Maybe what's missing in my original comment... What I'm trying to say is that there is a certain kind of organization (mostly traditional / old organizations) who would have these kinds of problems with any agile method.

And there are other organizations who can make any agile method work for them.

So, it's not really Scrum's fault when it fails (at least not always). And it's not really (or not only) Scrum's achievement when it succeeds.

As a friend of mine, Samir Talwar, once said: "To be good at software development, you need an organization that's optimized for software development. Most organizations are optimized for something else."

Anyway, if you implement a process, but ignore even the very short (22 pages) guide that summarizes the process, but instead cherry-pick what you think will work well in your org, then don't blame the process when it does not work.

As I wrote in my book: "But changing Scrum so it works within your company will not make you more agile – It will make Scrum less agile!"
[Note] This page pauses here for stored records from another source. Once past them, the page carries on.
(* ===== verification/SemInit.v ===== *)
(** * Creating and initializing a semaphore: [svsem/svsem_good_init.c] and
      [svsem/svsem_bad_init.c]

    Several processes run a program at once.  Creation and initialization are
    two calls, so a second process can find a set that exists and is not yet
    initialized.  One step is one system call of one process; any call may
    fail, which ends its process. *)

From S2P Require Import Prelude CStdlib GetNum Threads.

Definition SEMVMX : Z := 32767.
Definition MAX_TRIES : nat := 10.

(** The set with its one semaphore; [sem_otime] is zero until the first
    [semop]. *)
Record semset := SemSet { semval : Z; sem_otime : bool }.

(** A process is about to create the set, to set the value, to do the
    operation that marks the set as initialized, to get an existing set, to look
    at it for the [j]-th time, to do its own operation, or has ended. *)
Inductive gpc :=
  | GCreate | GSetVal | GNoop | GGet | GPoll (j : nat) | GOp | GExit (status : Z).
#[export] Instance gpc_eq_dec : EqDecision gpc.
Proof. solve_decision. Defined.

(** [g_op] is its operation, [None] when [getInt] rejects the argument. *)
Record gproc := GProc { g_pc : gpc; g_op : option Z }.
Record gstate := GState { g_set : option semset; g_procs : list gproc }.

(** [semop] with one operation on a semaphore of value [v]: [None] while it
    blocks, and when the value would be too large. *)
Definition sem_apply (op v : Z) : option Z :=
  if op =? 0 then (if v =? 0 then Some v else None)
  else if (0 <=? v + op) && (v + op <=? SEMVMX) then Some (v + op) else None.

(** The operation, in the 16-bit field of the structure. *)
Definition op_of_arg (arg : cstring) : option Z :=
  match getInt (Some arg) 0 (Some (cs "sem-op")) [] with
  | (Ret n, _) => Some (wrapS 16 n)
  | _ => None
  end.

Section programs.
(** What a new semaphore holds; on Linux it is 0. *)
Context (junk : Z).

Definition good_move (i : nat) (s : gstate) : option gstate :=
  p ← g_procs s !! i ;
  let put set pc := Some (GState set (<[i := GProc pc (g_op p)]> (g_procs s))) in
  match g_pc p, g_set s with
  | GCreate, None => put (Some (SemSet junk false)) GSetVal
  | GCreate, Some x => put (Some x) GGet
  | GSetVal, Some x => put (Some (SemSet 0 (sem_otime x))) GNoop
  | GNoop, Some x => v ← sem_apply 0 (semval x) ; put (Some (SemSet v true)) GOp
  | GGet, Some x => put (Some x) (GPoll 0)
  | GPoll j, Some x =>
      if sem_otime x then put (Some x) GOp
      else if (S j <? MAX_TRIES)%nat then put (Some x) (GPoll (S j))
      else put (Some x) (GExit EXIT_FAILURE)
  | GOp, Some x =>
      match g_op p with
      | None => put (Some x) (GExit EXIT_FAILURE)
      | Some op => v ← sem_apply op (semval x) ; put (Some (SemSet v true)) (GExit EXIT_SUCCESS)
      end
  | _, _ => None
  end.

(** [svsem_bad_init] adds 1 as soon as the set exists. *)
Definition bad_move (i : nat) (s : gstate) : option gstate :=
  p ← g_procs s !! i ;
  let put set pc := Some (GState set (<[i := GProc pc (g_op p)]> (g_procs s))) in
  match g_pc p, g_set s with
  | GCreate, None => put (Some (SemSet junk false)) GSetVal
  | GCreate, Some x => put (Some x) GGet
  | GSetVal, Some x => put (Some (SemSet 0 (sem_otime x))) GOp
  | GGet, Some x => put (Some x) GOp
  | GOp, Some x => v ← sem_apply 1 (semval x) ; put (Some (SemSet v true)) (GExit EXIT_SUCCESS)
  | _, _ => None
  end.

(** A call that fails. *)
Definition g_fail (i : nat) (s : gstate) : option gstate :=
  p ← g_procs s !! i ;
  match g_pc p with
  | GExit _ => None
  | _ => Some (GState (g_set s) (<[i := GProc (GExit EXIT_FAILURE) (g_op p)]> (g_procs s)))
  end.

Inductive gstep : gstate → gstate → Prop :=
  | gstep_move i s s' : good_move i s = Some s' → gstep s s'
  | gstep_fail i s s' : g_fail i s = Some s' → gstep s s'.
End programs.

(** Processes that have checked their arguments. *)
Definition g_start (args : list cstring) : gstate :=
  GState None ((λ a, GProc GCreate (op_of_arg a)) <$> args).

(** ** The invariant *)

(** What a process has added to the semaphore. *)
Definition added (p : gproc) : Z :=
  if decide (g_pc p = GExit EXIT_SUCCESS) then default 0 (g_op p) else 0.

(** Between creation and the first [semop]. *)
Definition creating (p : gproc) : bool := match g_pc p with GSetVal | GNoop => true | _ => false end.

Definition initialized (s : gstate) : bool :=
  match g_set s with Some x => sem_otime x | None => false end.

(** What the place of a process says of the set. *)
Definition g_ok (s : gstate) (p : gproc) : Prop :=
  match g_pc p with
  | GCreate => True
  | GSetVal => initialized s = false ∧ is_Some (g_set s)
  | GNoop => initialized s = false ∧ semval <$> g_set s = Some 0
  | GGet | GPoll _ => is_Some (g_set s)
  | GOp => initialized s = true
  | GExit status => (status = EXIT_FAILURE ∨ status = EXIT_SUCCESS) ∧
      (status = EXIT_SUCCESS → initialized s = true ∧ is_Some (g_op p))
  end.

Record g_inv (s : gstate) : Prop := {
  gi_procs : Forall (g_ok s) (g_procs s);
  gi_one i j p q : g_procs s !! i = Some p → g_procs s !! j = Some q →
    creating p = true → creating q = true → i = j;
  gi_val x : g_set s = Some x → sem_otime x = true → semval x = sumZ (added <$> g_procs s);
}.

(** One process moves; the set may change in a way the others do not mind. *)
Lemma g_update s i p q set' :
  g_inv s → g_procs s !! i = Some p →
  let s' := GState set' (<[i := q]> (g_procs s)) in
  g_ok s' q →
  (∀ j r, j ≠ i → g_procs s !! j = Some r → g_ok s r → g_ok s' r) →
  (creating q = true → creating p = true ∨ Forall (λ r, creating r = false) (g_procs s)) →
  (∀ x, set' = Some x → sem_otime x = true → semval x = sumZ (added <$> g_procs s) - added p + added q) →
  g_inv s'.
Proof.
  intros [Hp H1 Hv] Hi s' Hq Hoth Hc Hval. split.
  - apply Forall_lookup. intros j r Hj. cbn in Hj. apply list_lookup_insert_Some in Hj as [(-> & <- & _)|[Hne Hj]].
    + done.
    + exact (Hoth j r (not_eq_sym Hne) Hj (Forall_lookup_1 _ _ _ _ Hp Hj)).
  - cbn. intros j k r t Hj Hk Cr Ct.
    apply list_lookup_insert_Some in Hj as [(-> & <- & _)|[Hnj Hj]];
    apply list_lookup_insert_Some in Hk as [(-> & <- & _)|[Hnk Hk]]; [done|..].
    + destruct (Hc Cr) as [Cp|Hno]; [exact (H1 _ _ _ _ Hi Hk Cp Ct)|].
      by rw (Forall_lookup_1 _ _ _ _ Hno Hk) in Ct.
    + destruct (Hc Ct) as [Cp|Hno]; [exact (H1 _ _ _ _ Hj Hi Cr Cp)|].
      by rw (Forall_lookup_1 _ _ _ _ Hno Hj) in Cr.
    + exact (H1 _ _ _ _ Hj Hk Cr Ct).
  - cbn. intros x Hx Ho. rw (sumZ_insert _ _ _ _ _ Hi). by apply Hval.
Qed.

Lemma g_ok_other s s' r :
  (is_Some (g_set s) → is_Some (g_set s')) → (initialized s = true → initialized s' = true) →
  (creating r = true → initialized s' = false ∧ semval <$> g_set s' = semval <$> g_set s) →
  g_ok s r → g_ok s' r.
Proof.
  rw /g_ok /creating. intros H1 H2 H3. destruct (g_pc r); try done; try (by apply H1); try by apply H2.
  - intros [_ H]. split; [by apply H3|by apply H1].
  - intros [_ H]. destruct (H3 eq_refl) as [H4 H5]. split; [done|by rw H5].
  - intros [H4 H5]. split; [done|]. intros E. destruct (H5 E). by split; [apply H2|].
Qed.

(** A move that leaves the set as it is. *)
Lemma g_same_set s i p pc :
  g_inv s → g_procs s !! i = Some p → creating p = false → g_pc p ≠ GExit EXIT_SUCCESS →
  let s' := GState (g_set s) (<[i := GProc pc (g_op p)]> (g_procs s)) in
  g_ok s' (GProc pc (g_op p)) → creating (GProc pc (g_op p)) = false → pc ≠ GExit EXIT_SUCCESS → g_inv s'.
Proof.
  intros Hinv Hi Hc Hpc s' Hq Hcq Hne. apply (g_update s i p); try done.
  - by rw Hcq.
  - intros x Hx Ho. rw (gi_val _ Hinv x Hx Ho) /added. cbn. rw !decide_False //. lia.
Qed.

Lemma none_created s r : g_inv s → g_set s = None → r ∈ g_procs s → creating r = false ∧ added r = 0.
Proof.
  intros Hinv Hn Hr. pose proof (proj1 (Forall_forall _ _) (gi_procs _ Hinv) r Hr) as H.
  rw /g_ok /initialized Hn in H. rw /creating /added. destruct (g_pc r) as [| | | | | |st]; try done.
  - destruct H as [_ [? [=]]].
  - by destruct H.
  - case_decide as E; [|done]. destruct H as [_ H]. injection E as ->. by destruct (H eq_refl).
Qed.

Lemma none_added s : g_inv s → initialized s = false → sumZ (added <$> g_procs s) = 0.
Proof.
  intros Hinv Hn. assert (Forall (λ r, added r = 0) (g_procs s)) as H.
  { eapply Forall_impl; [exact (gi_procs _ Hinv)|]. intros r Hr. rw /added. case_decide as E; [|done].
    rw /g_ok E in Hr. destruct Hr as [_ Hr]. destruct (Hr eq_refl). congruence. }
  elim: H => [//|r l E _ IH]. by rw /= E IH.
Qed.

Section preserve.
Context (junk : Z).

Lemma good_move_inv i s s' : g_inv s → good_move junk i s = Some s' → g_inv s'.
Proof.
  intros Hinv. rw /good_move. destruct (g_procs s !! i) as [p|] eqn:Hi; [|done]. cbn.
  pose proof (Forall_lookup_1 _ _ _ _ (gi_procs _ Hinv) Hi) as Hp. rw /g_ok in Hp.
  assert (∀ j r, j ≠ i → g_procs s !! j = Some r → creating p = true → creating r = false) as Hothers.
  { intros j r Hj Hr Cp. destruct (creating r) eqn:Cr; [|done]. destruct Hj. exact (gi_one _ Hinv _ _ _ _ Hr Hi Cr Cp). }
  assert (∀ j r, initialized s = true → g_procs s !! j = Some r → creating r = false) as Hinit.
  { intros j r Hin Hr. pose proof (Forall_lookup_1 _ _ _ _ (gi_procs _ Hinv) Hr) as H. rw /g_ok in H.
    rw /creating. destruct (g_pc r); try done; destruct H; congruence. }
  destruct p as [pc op]. cbn [g_pc g_op] in *. destruct s as [set ps]. cbn [g_set g_procs] in *.
  destruct pc as [| | | |k| |st]; destruct set as [x|]; try done.
  - intros [= <-]. apply (g_same_set (GState (Some x) ps) i (GProc GCreate op)); try done; by eexists.
  - intros [= <-]. apply (g_update (GState None ps) i (GProc GCreate op)); try done.
    + intros j r Hj Hr. apply g_ok_other; try done. intros Cr.
      destruct (none_created _ r Hinv eq_refl (list_elem_of_lookup_2 _ _ _ Hr)). congruence.
    + intros _. right. apply Forall_forall. intros r Hr. by apply (none_created _ r Hinv eq_refl).
    + by intros y [= <-].
  - intros [= <-]. destruct Hp as [Hno _]. rw /initialized /= in Hno.
    apply (g_update (GState (Some x) ps) i (GProc GSetVal op)); try done.
    + intros j r Hj Hr. apply g_ok_other; try done. intros Cr. by rw (Hothers j r Hj Hr eq_refl) in Cr.
    + by left.
    + intros y [= <-]. cbn. by rw Hno.
  - destruct Hp as [Hno [= Hz]]. rw Hz /=. intros [= <-].
    apply (g_update (GState (Some x) ps) i (GProc GNoop op)); try done.
    + intros j r Hj Hr. apply g_ok_other; try done. intros Cr. by rw (Hothers j r Hj Hr eq_refl) in Cr.
    + intros y [= <-] _. rw (none_added _ Hinv Hno) /added /=. done.
  - intros [= <-]. apply (g_same_set (GState (Some x) ps) i (GProc GGet op)); try done; by eexists.
  - repeat case_match; intros [= <-];
      apply (g_same_set (GState (Some x) ps) i (GProc (GPoll k) op)); try done; first [by eexists|by split; [left|]].
  - destruct op as [op|]; [|intros [= <-]; by apply (g_same_set (GState (Some x) ps) i (GProc GOp None)); try done; split; [left|]].
    destruct (sem_apply op (semval x)) as [v|] eqn:Ha; [|done]. intros [= <-].
    apply (g_update (GState (Some x) ps) i (GProc GOp (Some op))); try done.
    + split; [by right|]. by split.
    + intros j r Hj Hr. apply g_ok_other; try done. intros Cr. by rw (Hinit j r Hp Hr) in Cr.
    + intros y [= <-] _. pose proof (gi_val _ Hinv x eq_refl Hp) as Hv. cbn in Hv. cbn [semval].
      rw -Hv /added /=. rw /sem_apply in Ha. repeat case_match; simplify_eq; lia.
Qed.

Lemma g_fail_inv i s s' : g_inv s → g_fail i s = Some s' → g_inv s'.
Proof.
  intros Hinv. rw /g_fail. destruct (g_procs s !! i) as [p|] eqn:Hi; [|done]. cbn. intros H.
  assert (g_pc p ≠ GExit EXIT_SUCCESS) as Hpc by (by intros E; rw E in H).
  assert (s' = GState (g_set s) (<[i := GProc (GExit EXIT_FAILURE) (g_op p)]> (g_procs s))) as ->
    by (by destruct (g_pc p); simplify_eq).
  apply (g_update s i p); try done.
  - split; [by left|done].
  - intros x Hx Ho. rw (gi_val _ Hinv x Hx Ho). assert (added p = 0) as -> by (by rw /added decide_False).
    change (added (GProc (GExit EXIT_FAILURE) (g_op p))) with 0. lia.
Qed.

Lemma g_start_inv args : g_inv (g_start args).
Proof.
  split; cbn; [|intros i j p q Hp Hq Cp|done].
  - apply Forall_fmap, Forall_forall. done.
  - apply list_lookup_fmap_Some in Hp as (a & -> & _). done.
Qed.

Lemma g_reach_inv args s : rtc (gstep junk) (g_start args) s → g_inv s.
Proof.
  apply (rtc_ind_r g_inv); [apply g_start_inv|].
  intros s1 s2 _ Hs IH. destruct Hs as [i ? ? Hm|i ? ? Hm]; [exact (good_move_inv _ _ _ IH Hm)|exact (g_fail_inv _ _ _ IH Hm)].
Qed.
End preserve.

(** ** What the good program guarantees *)

(** C25: However the processes interleave and whichever calls fail: no process works on the
    semaphore before it is initialized, and initialization undoes no work: once
    [sem_otime] is set, the value is the sum of the operations of the processes
    that have succeeded, each applied once.  Until then nobody has succeeded.  And
    no process waits for another but in its own operation: everywhere else it can
    take its next step. *)
Theorem good_init_safe junk args s :
  rtc (gstep junk) (g_start args) s →
  (∀ x, g_set s = Some x → sem_otime x = true → semval x = sumZ (added <$> g_procs s)) ∧
  (initialized s = false → Forall (λ p, g_pc p ≠ GExit EXIT_SUCCESS) (g_procs s)) ∧
  (∀ i p, g_procs s !! i = Some p → g_pc p ≠ GOp → (∀ st, g_pc p ≠ GExit st) →
     is_Some (good_move junk i s)).
Proof.
  intros Hr. pose proof (g_reach_inv junk args s Hr) as Hinv. split_and!; [exact (gi_val _ Hinv)| |].
  - intros Hn. eapply Forall_impl; [exact (gi_procs _ Hinv)|]. intros p Hp E. rw /g_ok E in Hp.
    destruct Hp as [_ Hp]. destruct (Hp eq_refl). congruence.
  - intros i p Hi Hop Hex. pose proof (Forall_lookup_1 _ _ _ _ (gi_procs _ Hinv) Hi) as Hp. rw /g_ok in Hp.
    rw /good_move Hi /=. destruct (g_pc p) as [| | | |k| |st]; [..|by destruct (Hex st)].
    + by destruct (g_set s).
    + by destruct Hp as [_ [x ->]].
    + destruct Hp as [_ Hz]. destruct (g_set s) as [x|]; [|done]. injection Hz as Hz. by rw Hz.
    + by destruct Hp as [x ->].
    + destruct Hp as [x ->]. by repeat case_match.
    + done.
Qed.

(** A run: the processes that move, in order. *)
Fixpoint g_run (move : nat → gstate → option gstate) (l : list nat) (s : gstate) : option gstate :=
  match l with
  | [] => Some s
  | i :: l => s' ← move i s ; g_run move l s'
  end.

Lemma g_run_rtc junk l s s' : g_run (good_move junk) l s = Some s' → rtc (gstep junk) s s'.
Proof.
  elim: l s => [|i l IH] s; [intros [= ->]; apply rtc_refl|]. cbn. destruct (good_move junk i s) as [s1|] eqn:E; [|done].
  intros H. eapply rtc_l; [exact (gstep_move junk i s s1 E)|exact (IH s1 H)].
Qed.

(** Two processes add 2 and 3; the second arrives before the set is
    initialized. *)
Definition good_end : gstate :=
  default (g_start []) (g_run (good_move 7) [0; 1; 1; 1; 0; 1; 0; 0; 1; 1]%nat (g_start [cs "2"; cs "3"])).

Lemma good_end_reached : rtc (gstep 7) (g_start [cs "2"; cs "3"]) good_end.
Proof. by apply (g_run_rtc 7 [0; 1; 1; 1; 0; 1; 0; 0; 1; 1]%nat). Qed.

Lemma good_init_safe_witness : ∃ x, g_set good_end = Some x ∧ semval x = 5.
Proof.
  destruct (good_init_safe 7 _ good_end good_end_reached) as (H & _ & _).
  exists (SemSet 5 true). split; [by vm_compute|]. by rw (H (SemSet 5 true)); vm_compute.
Defined.

(** In the other program the addition of a second process is lost when it comes
    between creation and initialization: both succeed and the value is 1. *)
Lemma bad_init_loses :
  g_run (bad_move 0) [0; 1; 1; 1; 0; 0]%nat (g_start [[]; []]) =
    Some (GState (Some (SemSet 1 true)) [GProc (GExit EXIT_SUCCESS) None; GProc (GExit EXIT_SUCCESS) None]).
Proof. by vm_compute. Qed.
I've seen it work to the benefit of everyone before (I'm a developer). It's not a pipe dream.
Yes I've also been in SCRUM projects that worked well; however, these projects would have worked well under any organization, because of the particular people on the project.
Yes, when it's worked for me, the team has also been great. What I mean, though, is that scrum was an active benefit to us. The project would've gone well with or without scrum because the team was good, but scrum was helping us achieve our potential over using other approaches (that I know of).
That also sounds ridiculously similar to people hanging on to capitalism: "The free market is the best way to run an economy, it's just that there has never been a free market in the real world."
True. Scrum is mostly propaganda. I have yet to see it work right and it's been more than 3 different jobs now. The closest was at a big corporation where they sent us all the agile training, had buy-in from management, the PMs, everyone and that was great except that high profile project eventually had PMs whose entire jobs involved evaluating burn down charts to track progress within sprints. So yeah, they actually had people who looked across all the many dev teams doing a roll-up of burn downs for management. That was totally bizarre.